Terraforming is a natural outgrowth of colonizing an alien world. The first playable prototype was just a map generator that tested climate changes during the game. This required the designers to create a world builder program and climatic model far more powerful than anything they had done before. Temperature, wind, and rainfall patterns were modeled in ways that allow players to make changes: for example, creating a ridge-line and then watching the effects. In addition to raising terrain, the player can also divert rivers, dig huge boreholes into the planet's mantle, and melt ice caps.

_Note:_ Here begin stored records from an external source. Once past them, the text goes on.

(* ===== verification/SklRank.v ===== *)
(** Ranks and ranges of a skiplist: [zslGetRank], [zslGetRankByNode],
    [zslGetElementByRank], [zslNthInRange] and [zslNthInLexRange], as queries on
    the represented sequence; and searches with tests that are not monotonic. *)

From S2P Require Import Prelude Sds Skiplist SklRep SklLink SklMod SklDel SklUpd.
From Stdlib Require Import SpecFloat.

(** A walk that starts at the first node of a list *)
Lemma links_suffix F S zl a l : links F S zl (a ++ l) → links F S zl l.
Proof. intros HL a' e b i E He. apply (HL (a ++ a') e b i); [|done]. rewrite E. lapp. Qed.

Lemma upd_ok_last l1 u :
  Forall (λ e, 0 < ze_height e)%nat l1 → upd_ok l1 0 u →
  ∃ a x, l1 = a ++ [x] ∧ u = (ze_ptr x, zlen a).
Proof.
  intros H0 (a & e & b & E & -> & He & Hb). exists a, e. split; [|done].
  destruct b as [|x b]; [done|]. exfalso. apply Forall_cons in Hb as [Hx _].
  rewrite E, !Forall_app, !Forall_cons in H0. lia.
Qed.

(** ** Elements by rank *)

Section by_rank.
Context {h F S B D} (V : view h F S B D) (zl : nat) (l : list zent) (rank : Z).
Hypothesis (HL : links F S zl l).
Hypothesis (H0 : Forall (λ e, 0 < ze_height e)%nat l).
Hypothesis (Hlen : zlen l < 2 ^ 64).
Hypothesis (Hr : 0 ≤ rank).

Let l1 := take (Z.to_nat rank + 1) l.
Let l2 := drop (Z.to_nat rank + 1) l.

Lemma by_rank_cond : cond_ok (cond_rank h (fun t => t <=? rank)) zl l1 l2.
Proof.
  apply (cond_rank_ok V); unfold l1, l2; rewrite ?take_drop; try done.
  intros k Hk Hkl. rewrite length_take. destruct (_ <=? rank) eqn:E; symmetry.
  - apply bool_decide_eq_true_2. lia.
  - apply bool_decide_eq_false_2. lia.
Qed.

Lemma by_rank_found a x b : l1 = a ++ x :: b → zlen a = rank → l !! Z.to_nat rank = Some x.
Proof.
  intros E Ha. rewrite <- (take_drop (Z.to_nat rank + 1) l). fold l1 l2. rewrite E, <- (assoc_L (++)).
  rewrite lookup_app_r by lia. by replace (Z.to_nat rank - length a)%nat with O by lia.
Qed.

Lemma by_rank_walk fuel i a x b :
  (length l ≤ fuel)%nat → l1 = a ++ x :: b → (i < ze_height x)%nat → (i < zl)%nat →
  ∃ a' x' b', walk fuel (cond_rank h (fun t => t <=? rank)) h i (ze_ptr x) (zlen a) =
      Ok (ze_ptr x', zlen a') ∧ l1 = a' ++ x' :: b' ∧ (i < ze_height x')%nat ∧ low i b'.
Proof.
  intros Hf E Hx Hi.
  destruct (walk_ok V zl l1 l2) with (cond := cond_rank h (fun t => t <=? rank)) (i := i)
    (fuel := fuel) (a := a) (e := x) (b := b) as (u & Hw & (a' & x' & b' & E' & -> & ? & ?));
    unfold l1, l2; rewrite ?take_drop; try done.
  - apply by_rank_cond.
  - apply (f_equal length) in E. unfold l1 in E. rewrite length_take, length_app in E. simpl in E. lia.
  - by exists a', x', b'.
Qed.

Lemma by_rank_ok fuel n : (length l ≤ fuel)%nat → ∀ a x b,
  l1 = a ++ x :: b → (n < ze_height x)%nat → (n < zl)%nat →
  zslGetElementByRankFromNode fuel h (ze_ptr x) (Datatypes.S n) (zlen a) rank =
    Ok (ze_ptr <$> l !! Z.to_nat rank).
Proof.
  intros Hf. induction n as [|n IH]; intros a x b E Hx Hn; cbn [zslGetElementByRankFromNode].
  - destruct (by_rank_walk fuel 0 a x b Hf E Hx Hn) as (a' & x' & b' & -> & E' & Hx' & Hb'). rs.
    destruct (zlen a' =? rank) eqn:Er; [by rewrite (by_rank_found a' x' b') by (done || lia)|].
    assert (b' = []) as ->.
    { destruct b' as [|y b']; [done|]. exfalso. apply Forall_cons in Hb' as [Hy _].
      pose proof H0 as H0'. rewrite <- (take_drop (Z.to_nat rank + 1) l) in H0'.
      fold l1 in H0'. rewrite E', !Forall_app, !Forall_cons in H0'. lia. }
    rewrite lookup_ge_None_2; [done|]. apply (f_equal length) in E'. unfold l1 in E'.
    rewrite length_take, length_app in E'. simpl in E'. lia.
  - destruct (by_rank_walk fuel (Datatypes.S n) a x b Hf E Hx Hn) as (a' & x' & b' & -> & E' & Hx' & _). rs.
    destruct (zlen a' =? rank) eqn:Er; [by rewrite (by_rank_found a' x' b') by (done || lia)|].
    apply (IH a' x' b'); [done|lia|lia].
Qed.

(** From the first node of the list *)
Lemma from_node_ok fuel n x l' :
  l = x :: l' → (length l ≤ fuel)%nat → (1 ≤ n ≤ ze_height x)%nat → (n ≤ zl)%nat →
  zslGetElementByRankFromNode fuel h (ze_ptr x) n 0 rank = Ok (ze_ptr <$> l !! Z.to_nat rank).
Proof.
  intros El Hf Hn Hz. destruct n as [|n]; [lia|].
  apply (by_rank_ok fuel n Hf [] x (take (Z.to_nat rank) l')); [|lia..].
  unfold l1. rewrite El, Nat.add_1_r. done.
Qed.
End by_rank.

Section rank.
Context `{Allocator} {h : zheap} {z : zskiplist} {xs : list zent} (R : zsl_inv h z xs).

Lemma element_ok rank :
  0 < rank → zslGetElementByRank h z rank = Ok (ze_ptr <$> xs !! Z.to_nat (rank - 1)).
Proof.
  intros Hr. unfold zslGetElementByRank. pose proof (inv_level R) as Hl.
  rewrite (from_node_ok (view_self h) (zsl_level z) (hd_ent (zsl_header z) :: xs)) with
    (x := hd_ent (zsl_header z)) (l' := xs); try done; try lia.
  - by replace (Z.to_nat rank) with (S (Z.to_nat (rank - 1))) by lia.
  - apply R.
  - apply (inv_heights0 R).
  - apply (inv_len R [] (_ :: _)). done.
  - apply (inv_fuel R _ []). by rewrite app_nil_r.
Qed.

(** ** The rank of an element *)

(** What [zslGetRank] returns, for the nodes [xs1] up to the key *)
Definition rank_of (key : list Z) (xs1 : list zent) : Z :=
  match last xs1 with
  | Some x => if decide (ekey x = key) then zlen xs1 else 0
  | None => 0
  end.

Section get_rank.
Context (s : double) (k : list Z) (xs1 xs2 : list zent).
Hypothesis (E : xs = xs1 ++ xs2).
Hypothesis (Hs : isnan s = false).
Hypothesis (H1 : Forall (λ x, lexcmp (ekey x) (zkey s k) ≤ 0) xs1).
Hypothesis (H2 : Forall (λ x, 0 < lexcmp (ekey x) (zkey s k)) xs2).

Let l1 := hd_ent (zsl_header z) :: xs1.

Lemma cmp_sgn x : x ∈ xs →
  Z.sgn (zcmp s k (ze_score x) (ze_ele x)) = - lexcmp (ekey x) (zkey s k).
Proof.
  intros Hx. destruct (inv_data R x Hx) as (_ & _ & Hn).
  rewrite zlt_cmp by done. apply lexcmp_opp.
Qed.

Lemma get_rank_cond : cond_ok (cond_cmp h (fun c => c >=? 0) s k) (zsl_level z) l1 xs2.
Proof.
  apply (cond_cmp_ok R); [done..| |]; apply Forall_forall; intros x Hx.
  - rewrite Forall_forall in H1. pose proof (cmp_sgn x ltac:(rewrite E; set_solver)).
    specialize (H1 x Hx). lia.
  - rewrite Forall_forall in H2. pose proof (cmp_sgn x ltac:(rewrite E; set_solver)).
    specialize (H2 x Hx). lia.
Qed.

In addition to scientific advances, the designers speculated on the future development of human society. The designers allow the player to decide on a whole series of value choices and choose a "ruthless", "moderate", or "idealistic" stance. Reynolds said the designers don't promote a single "right" answer, instead giving each value choice positive and negative consequences. This design was intended to force the player to "think" and make the game "addictive". He also commented that Alpha Centauris fictional nature allowed them to draw their characters "a lot more sharply and distinctly than the natural blurring and greyness of history".
Chiron, the name of the planet, is the name of the only non-barbaric centaur in Greek mythology and an important loregiver and teacher for humanity. The name also pays homage to James P. Hogan's 1982 space opera novel Voyage from Yesteryear, in which a human colony is artificially planted by an automatic probe on a planet later named by colonists as Chiron. In the game, Chiron has two moons, named after the centaurs Nessus and Pholus, with the combined tidal force of Earth's Moon, and is the second planet out from Alpha Centauri A, the innermost planet being the Mercury-like planet named after the centaur Eurytion. Alpha Centauri B is also dubbed Hercules, a reference to him killing several centaurs in mythology, and the second star preventing the formation of larger planets. The arrival on Chiron is referred to as "Planetfall", which is a term used in many science fiction novels, including Robert A. Heinlein's Future History series, and Infocom's celebrated comic interactive fiction adventure Planetfall. Vernor Vinge's concept of technological singularity is the origin of the Transcendence concept. The game's cutscenes use montages of live-action video, CGI, or both; most of the former is from the 1992 experimental documentary Baraka.

===Alpha Centauri===
In July 1996, Firaxis began work on Alpha Centauri, with Reynolds heading the project. Meier and Reynolds wrote playable prototype code and Jason Coleman wrote the first lines of the development libraries. Because the development of Gettysburg took up most of Firaxis' time, the designers spent the first year prototyping the basic ideas. By late 1996, the developers were playing games on the prototype, and by the middle of the next year, they were working on a multiplayer engine. Although Firaxis intended to include multiplayer support in its games, an important goal was to create games with depth and longevity in single-player mode because they believed that the majority of players spend most of their time playing this way. Reynolds felt that smart computer opponents are an integral part of a classic computer game, and considered it a challenge to make them so. Reynolds' previous games omitted internet support because he believed that complex turn-based games with many player options and opportunities for player input are difficult to facilitate online.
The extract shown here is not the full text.